> TASK REQUIREMENTS
Below is a block of records. Copy every line in it that contains the word "base".

> INPUT DATA
(* ===== verification/Monad.v ===== *)
(** * Programs over a state

    A program takes a state and returns a new one with a result, or [None]
    when the code would abort or read through a bad pointer.  [wp] says that
    it does return and what holds then; the rules below take a program apart
    along its binds. *)

From S2P Require Import Prelude.

Module Monad.

Section Monad.
Context {S : Type}.

Definition M (A : Type) : Type := S -> option (S * A).

#[global] Instance M_ret : MRet M := fun A a s => Some (s, a).
#[global] Instance M_bind : MBind M := fun A B f m s => match m s with Some (s, a) => f a s | None => None end.

Definition get : M S := fun s => Some (s, s).
Definition gets {A} (f : S -> A) : M A := fun s => Some (s, f s).
Definition modify (f : S -> S) : M unit := fun s => Some (f s, tt).
Definition lift {A} (o : option A) : M A := fun s => a ← o; Some (s, a).
Definition fail {A} : M A := fun _ => None.

(** [serverAssert]. *)
Definition check (b : bool) : M unit := if b then mret tt else fail.

Definition skip : M unit := mret tt.

Fixpoint for_each {A} (l : list A) (body : A -> M unit) : M unit :=
  match l with
  | [] => skip
  | x :: l => _ ← body x; for_each l body
  end.

(** ** Weakest preconditions *)

Definition wp {A} (m : M A) (Q : A -> S -> Prop) (s : S) : Prop :=
  exists s' a, m s = Some (s', a) /\ Q a s'.

Lemma wp_mono {A} (m : M A) (Q R : A -> S -> Prop) s :
  wp m Q s -> (forall a s', Q a s' -> R a s') -> wp m R s.
Proof. intros (s' & a & Hm & HQ) H. exists s', a. split; [done|by apply H]. Qed.

Lemma wp_bind {A B} (m : M A) (f : A -> M B) Q s :
  wp m (fun a s' => wp (f a) Q s') s -> wp (m ≫= f) Q s.
Proof.
  intros (s' & a & Hm & s2 & b & Hf & HQ). exists s2, b. split; [|done].
  unfold mbind, M_bind. by rewrite Hm.
Qed.

Lemma wp_ret {A} (a : A) (Q : A -> S -> Prop) s : Q a s -> wp (mret a) Q s.
Proof. intros H. by exists s, a. Qed.

Lemma wp_get (Q : S -> S -> Prop) s : Q s s -> wp get Q s.
Proof. intros H. by exists s, s. Qed.

Lemma wp_gets {A} (f : S -> A) (Q : A -> S -> Prop) s : Q (f s) s -> wp (gets f) Q s.
Proof. intros H. by exists s, (f s). Qed.

Lemma wp_modify f (Q : unit -> S -> Prop) s : Q tt (f s) -> wp (modify f) Q s.
Proof. intros H. by exists (f s), tt. Qed.

Lemma wp_lift {A} (o : option A) a (Q : A -> S -> Prop) s : o = Some a -> Q a s -> wp (lift o) Q s.
Proof. intros -> H. by exists s, a. Qed.

Lemma wp_check b (Q : unit -> S -> Prop) s : b = true -> Q tt s -> wp (check b) Q s.
Proof. intros -> H. by exists s, tt. Qed.

Lemma wp_skip (Q : unit -> S -> Prop) s : Q tt s -> wp skip Q s.
Proof. intros H. by exists s, tt. Qed.

(** A program that returns, as an equation. *)
Lemma wp_eq {A} (m : M A) s s' a (Q : A -> S -> Prop) : m s = Some (s', a) -> Q a s' -> wp m Q s.
Proof. intros H HQ. by exists s', a. Qed.

(** A loop keeps an invariant on the elements that are left. *)
Lemma wp_for_each {A} (body : A -> M unit) (I : list A -> S -> Prop) (l : list A) : forall s,
  I l s -> (forall x l' s, I (x :: l') s -> wp (body x) (fun _ => I l') s) -> wp (for_each l body) (fun _ => I []) s.
Proof.
  induction l as [|x l IH]; intros s Hi Hb; cbn [for_each]; [by apply wp_skip|].
  apply wp_bind. eapply wp_mono; [by apply Hb|]. intros [] s' Hi'. by apply IH.
Qed.

End Monad.

#[global] Arguments M S A : clear implicits.

End Monad.

(** One step along a bind whose first part is a primitive. *)
Ltac wp_prim :=
  first
    [ apply Monad.wp_ret | apply Monad.wp_get | apply Monad.wp_gets | apply Monad.wp_modify
    | apply Monad.wp_skip ].

Ltac wp_step := first [ apply Monad.wp_bind; wp_prim | wp_prim ]; cbn beta.

(** The next part is covered by a lemma. *)
Tactic Notation "wp_use" uconstr(H) := apply Monad.wp_bind; eapply Monad.wp_mono; [eapply H|].
Tactic Notation "wp_last" uconstr(H) := eapply Monad.wp_mono; [eapply H|].
Lemma dbAdd_wp s id A key b val (Q : unit -> state -> Prop) :
  db_rep s id A -> key_is s key b -> amap A !! b = None -> storable s A val -> Z.of_nat (base.size (amap A)) < DICT_LIMIT ->
  (forall s', lent s s' id A (adb_put b val A) val -> Q tt s') ->
  wp (dbAdd C id key val) Q s.
Proof.
  intros Hr Hk Hb [(o & Ho & Hf & Hl) Hs] Hlim HQ. unfold dbAdd. apply wp_bind. eapply key_ptr_wp; [done|]. intros k <-.
  destruct (dr_lookup _ _ _ Hr) as (db & Hdb & Hm & Hx). apply wp_bind. eapply get_db_wp; [done|].
  destruct (dictAdd_map (seed C) 0 (dict_can_resize C) (alloc_entry C (eaddr <$> dict_entries (ddict db)))
    (ddict db) (amap A) k val Hm Hlim (alloc_entry_fresh _) Hb) as (d1 & Hadd & Hm1).
  apply wp_bind. eapply on_dict_wp; [exact Hdb|exact Hadd|]. apply wp_bind. apply wp_check; [done|].
  unfold get_object. apply wp_bind. wp_step. eapply wp_lift; [exact Ho|].
  rewrite (proj2 (Z.eqb_neq _ _) Hl). apply wp_skip. set (s1 := put_db s id (set_ddict db d1)).
  assert (forall a, spare s1 (adb_put (kbytes k) val A) a = spare s A a - (if decide (a = val) then 1 else 0)) as Hsp.
  { intros a. unfold spare. cbn. rewrite vocc_insert by done. lia. }
  apply HQ. split; [|split; [apply put_db_frame|done]].
  eapply (put_db_rep s id A); [done|done|done|done|done| | |].
  - cbn. intros b w Hw. destruct (dr_sub _ _ _ Hr _ _ Hw) as [v Hv]. rewrite lookup_insert_ne by congruence. by exists v.
  - cbn. intros b a Ha. apply lookup_insert_Some in Ha as [[_ <-]|[_ Ha]]; [by exists o|by apply (dr_val _ _ _ Hr b)].
  - intros a. change (0 <= spare s1 (adb_put (kbytes k) val A) a). rewrite Hsp. pose proof (dr_refs _ _ _ Hr a).
    destruct (decide (a = val)) as [->|]; lia.
Qed.

Lemma dbOverwrite_wp s id A key b old val (Q : unit -> state -> Prop) :
  db_rep s id A -> key_is s key b -> amap A !! b = Some old -> storable s A val -> Z.of_nat (base.size (amap A)) < DICT_LIMIT ->
  (forall s', lent s s' id A (adb_put b val A) val -> Q tt s') ->
  wp (dbOverwrite C id key val) Q s.
Proof.
  intros Hr Hk Hb Hsv Hlim HQ. unfold dbOverwrite. apply wp_bind. eapply key_ptr_wp; [done|]. intros k <-. apply wp_bind.
  eapply (find_wp s id A k); [done|]. intros r s1 db1 Hs1 Ho1 Hdb1 _ Hres. destruct r as [a|]; [|congruence].
  apply wp_bind. apply wp_check; [done|]. apply wp_bind. eapply get_db_wp; [done|].
  destruct (dr_lookup _ _ _ (proj1 Hs1)) as (db & Hdb & Hm & Hx). rewrite Hdb1 in Hdb. injection Hdb as <-.
  rewrite (entry_value_spec _ _ _ Hm), Hb.
  destruct (dictReplace_map (seed C) 0 (dict_can_resize C) (alloc_entry C (eaddr <$> dict_entries (ddict db1)))
    (ddict db1) (amap A) k val old Hm Hlim (alloc_entry_fresh _) Hb) as (d2 & Hrep & Hm2).
  apply wp_bind. eapply on_dict_wp; [exact Hdb1|exact Hrep|]. set (s2 := put_db s1 id (set_ddict db1 d2)).
  pose proof (step_storable _ _ _ _ _ _ Hs1 Hsv) as [(o & Ho & Hf & _) Hs].
  set (A2 := adb_put (kbytes k) val A).
  assert (forall a, spare s2 A2 a = spare s A a - (if decide (a = val) then 1 else 0) + (if decide (a = old) then 1 else 0)) as Hsp.
  { intros c. rewrite <- (proj2 (proj2 Hs1) c). unfold spare. cbn. rewrite (vocc_replace c _ _ old) by done. lia. }
  assert (db_rep s2 id A2) as Hr2.
  { eapply (put_db_rep s1 id A); [apply Hs1|done|done|done|done| | |].
    - cbn. intros b w Hw. destruct (dr_sub _ _ _ Hr _ _ Hw) as [v Hv]. destruct (decide (b = kbytes k)) as [->|].
      + rewrite lookup_insert_eq. by exists val.
      + rewrite lookup_insert_ne by done. by exists v.
    - cbn. intros b a' Ha. apply lookup_insert_Some in Ha as [[_ <-]|[_ Ha]]; [by exists o|].
      by apply (dr_val _ _ _ (proj1 Hs1) b).
    - intros a'. change (0 <= spare s2 A2 a'). rewrite Hsp. pose proof (dr_refs _ _ _ Hr a').
      pose proof (sv_spare _ _ _ Hsv). destruct (decide (a' = val)) as [->|], (decide _); lia. }
  assert (frame s s2 id) as F2 by (eapply frame_trans; [apply Hs1|apply put_db_frame]).
  eapply (free_value_wp s2 id A2 old); [done| | |].
  - rewrite Hsp, (decide_True (P := old = old)) by done. pose proof (dr_refs _ _ _ Hr old). pose proof (sv_spare _ _ _ Hsv).
    destruct (decide (old = val)) as [->|]; lia.
  - by apply (dr_val _ _ _ (proj1 Hs1) (kbytes k)).
  - intros s3 Hr3 F3 Hsp3. apply HQ. split; [done|]. split; [by eapply frame_trans|].
    intros a'. rewrite Hsp3, Hsp. destruct (decide (a' = old)); lia.
Qed.

(** What storing a value does: the map and the references. *)
Record stored s s' id A A' val : Prop := Stored {
  st_rep : db_rep s' id A';
  st_cl : cl s' = cl s;
  st_pending : clients_pending_write s' = clients_pending_write s;
  st_to_close : clients_to_close s' = clients_to_close s;
  st_dbs : forall j, j <> id -> dbs (ks s') !! j = dbs (ks s) !! j;
  st_heap : heap_sub (objects s) (objects s');
  st_spare : forall a, spare s' A' a = spare s A a;
  st_count : forall a, count (objects s') a <= count (objects s) a + (if decide (a = val) then 1 else 0);
  st_srv : srv s' = srv s
}.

> PROBLEM SOLUTION
  db_rep s id A -> key_is s key b -> amap A !! b = None -> storable s A val -> Z.of_nat (base.size (amap A)) < DICT_LIMIT ->
  db_rep s id A -> key_is s key b -> amap A !! b = Some old -> storable s A val -> Z.of_nat (base.size (amap A)) < DICT_LIMIT ->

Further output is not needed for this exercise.